Quel combat facile ! Même une séance d'entraînement avec le Prêtre Kuroe m'aurait fait plus transpirer que ça.
Je ne me suis même pas battue. Tout ce que j'ai fait, c'est survivre.
Pendant que Sœur Yuuri nous sauvait tous.
La personne spéciale du Prêtre Kuroe. Et, sans l'ombre d'un doute, quelqu'un d'assez fort pour qu'il la choisisse comme celle qui resterait à ses côtés.
« Je n'ai aucun moyen de rattraper mon retard à ce rythme. »
Ce jour-là, quand j'ai trahi Ur, ma propre sœur…
J'avais pris ma décision.
Je poursuivrais le Prêtre Kuroe. Je le suivrais jusqu'aux confins de ce monde s'il le fallait.
« Les enfants ne peuvent pas être emmenés sur le champ de bataille. »
Je le suivrais précisément parce qu'il a dit ça. Je m'assurerais de le rattraper et de lui montrer.
Je lui montrerais que je n'étais pas une enfant, et que je suis bien plus forte que jamais. Assez forte pour être à ses côtés.
Je voulais devenir forte. Je devais être assez forte pour pouvoir me battre à ses côtés au lieu d'être juste un fardeau.
Je ne pouvais pas me laisser sauver par Sœur Yuuri comme ça.
Mais loin de devenir plus forte, j'étais inférieure à Ur.
Au-delà de ce brouillard, à la 203e Colonie de Ravitaillement, elle se battait encore côte à côte avec le Prêtre Kuroe. Et je ne pouvais m'empêcher de souhaiter qu'on échange nos places.
Je me sentais si sans valeur que je ne me supportais plus.
« Allez en enfer !! »
Alors je bondis.
Je me retournai et commençai à courir en arrière vers le village le long du chemin que nous avions conquis jusqu'ici.
« H-Hé, Reki ! Qu'est-ce que tu fais !? Reviens ! »

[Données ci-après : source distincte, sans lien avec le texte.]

(** X21. The whole workflow on consistent inputs. With an overlap matrix of
    size [N_AO = sum(sphericals)], a coefficient matrix of shape
    [N_AO x N_levels] with at least one level, one eigenvalue per level, two
    labels for which the index construction succeeds and a writable output
    file, the workflow writes and returns the table whose row [k] holds the
    eigenvalue [k] in eV and the sum over all pairs [(a, b)] of
    [coefficients[idx1[a], k] * coefficients[idx2[b], k] * overlap[idx1[a], idx2[b]]]. *)
Theorem workflow_spec (coefficients overlap : matrix) (eigenvalues : list R)
        (sphericals : list nat) (mol : atom_list)
        (element_1 element_2 : string) (fs : filesystem)
        (N_levels : nat) (idx1 idx2 : list nat) :
  length sphericals = length mol ->
  has_shape overlap (list_sum sphericals) (list_sum sphericals) ->
  has_shape coefficients (list_sum sphericals) N_levels ->
  (0 < N_levels)%nat ->
  length eigenvalues = N_levels ->
  orbital_index_sets sphericals mol element_1 element_2 = Ok (idx1, idx2) ->
  writable fs "COOP.txt" = true ->
  exists table,
    workflow_crystal_orbital_overlap_population
      coefficients eigenvalues overlap sphericals mol element_1 element_2 fs
    = Ok (table, Filesystem (writable fs)
                            (("COOP.txt"%string, table) :: files fs))
    /\ has_shape table N_levels 2
    /\ forall k, (k < N_levels)%nat ->
         entry table k 0 = nth k eigenvalues 0 * h2ev
         /\ entry table k 1
            = big_sum (length idx1) (fun a => big_sum (length idx2) (fun b =>
                entry coefficients (nth a idx1 0%nat) k
                * entry coefficients (nth b idx2 0%nat) k
                * entry overlap (nth a idx1 0%nat) (nth b idx2 0%nat))).
Proof.
  intros Hlen (Or & Oc & _) (Cr & Cc & _) Hpos He H W.
  destruct (orbital_indices_in_bounds_aux mol sphericals element_1 element_2
                                          idx1 idx2 Hlen H) as [B1 B2].
  set (red := Matrix (length idx2)
                     (map (fun i => map (fun j => entry overlap i j) idx2) idx1)).
  set (g := fun k =>
              big_sum (length idx1) (fun a => big_sum (length idx2) (fun b =>
                entry coefficients (nth a idx1 0%nat) k
                * entry coefficients (nth b idx2 0%nat) k
                * entry red a b))).
  set (energies := map (fun e => e * h2ev) eigenvalues).
  set (coop := map g (seq 0 (ncols coefficients))).
  set (table := Matrix 2 (map (fun p => [fst p; snd p]) (combine energies coop))).
  assert (Lc : length coop = N_levels)
    by (unfold coop; rewrite length_map, length_seq; exact Cc).
  assert (Le : length energies = N_levels)
    by (unfold energies; rewrite length_map; exact He).
  assert (Lz : length (combine energies coop) = N_levels)
    by (rewrite length_combine; lia).
  exists table. split; [| split].
  - unfold workflow_crystal_orbital_overlap_population,
      get_eigenvalues_coefficients, compute_overlap_and_atomic_orbitals.
    rewrite H. cbn [bind fst snd].
    rewrite reduce_overlap_value by (rewrite ?Or, ?Oc; assumption).
    cbn [bind]. fold red.
    rewrite compute_coop_value;
      try (rewrite ?Cr, ?Cc; assumption);
      try (unfold nrows, red; cbn [rows]; apply length_map);
      try reflexivity.
    cbn [bind]. fold g. fold coop. fold energies.
    unfold print_coop.
    pose proof (print_coop_table energies coop ltac:(lia)) as T.
    destruct (set_column (zeros (length coop) 2) 0 energies) as [a | e];
      cbn [bind] in *; [| discriminate].
    rewrite T. cbn [bind]. fold table. unfold savetxt. rewrite W. reflexivity.
  - split; [unfold nrows, table; cbn [rows]; rewrite length_map; exact Lz |].
    split; [reflexivity |].
    unfold table. cbn [rows]. apply Forall_forall. intros r Hin.
    apply in_map_iff in Hin. destruct Hin as (p & <- & _). reflexivity.
  - intros k Hk. unfold entry at 1 2, table. cbn [rows].
    rewrite (nth_map_lt _ (combine energies coop) k (0, 0) [])
      by (rewrite Lz; exact Hk).
    rewrite combine_nth by lia. cbn [fst snd nth].
    split.
    + unfold energies.
      apply (nth_map_lt (fun e => e * h2ev) eigenvalues k 0 0). lia.
    + unfold coop.
      rewrite (nth_map_lt g (seq 0 (ncols coefficients)) k 0%nat 0)
        by (rewrite length_seq, Cc; exact Hk).
      rewrite seq_nth by (rewrite Cc; exact Hk). cbn [plus]. unfold g.
      apply big_sum_ext. intros a Ha. apply big_sum_ext. intros b Hb.
      unfold red. rewrite entry_reduced by assumption. reflexivity.
Qed.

J'entendis les cris de Ryan m'appelant depuis derrière. Peut-être n'essayait-il pas seulement de m'arrêter, et me poursuivait-il en réalité.
Naturellement, je m'arrêtai. J'étais bien consciente de la bêtise de cet acte.
Mais trotzdem, je ne pouvais plus arrêter ces sentiments d'impuissance.
« Reki le fera, Reki le fera c'est sûr ! Reki va définitivement… définitivement suivre le Prêtre Kuroe !! »
Je saisis ma hallebarde et replongeai dans le brouillard infesté de monstres.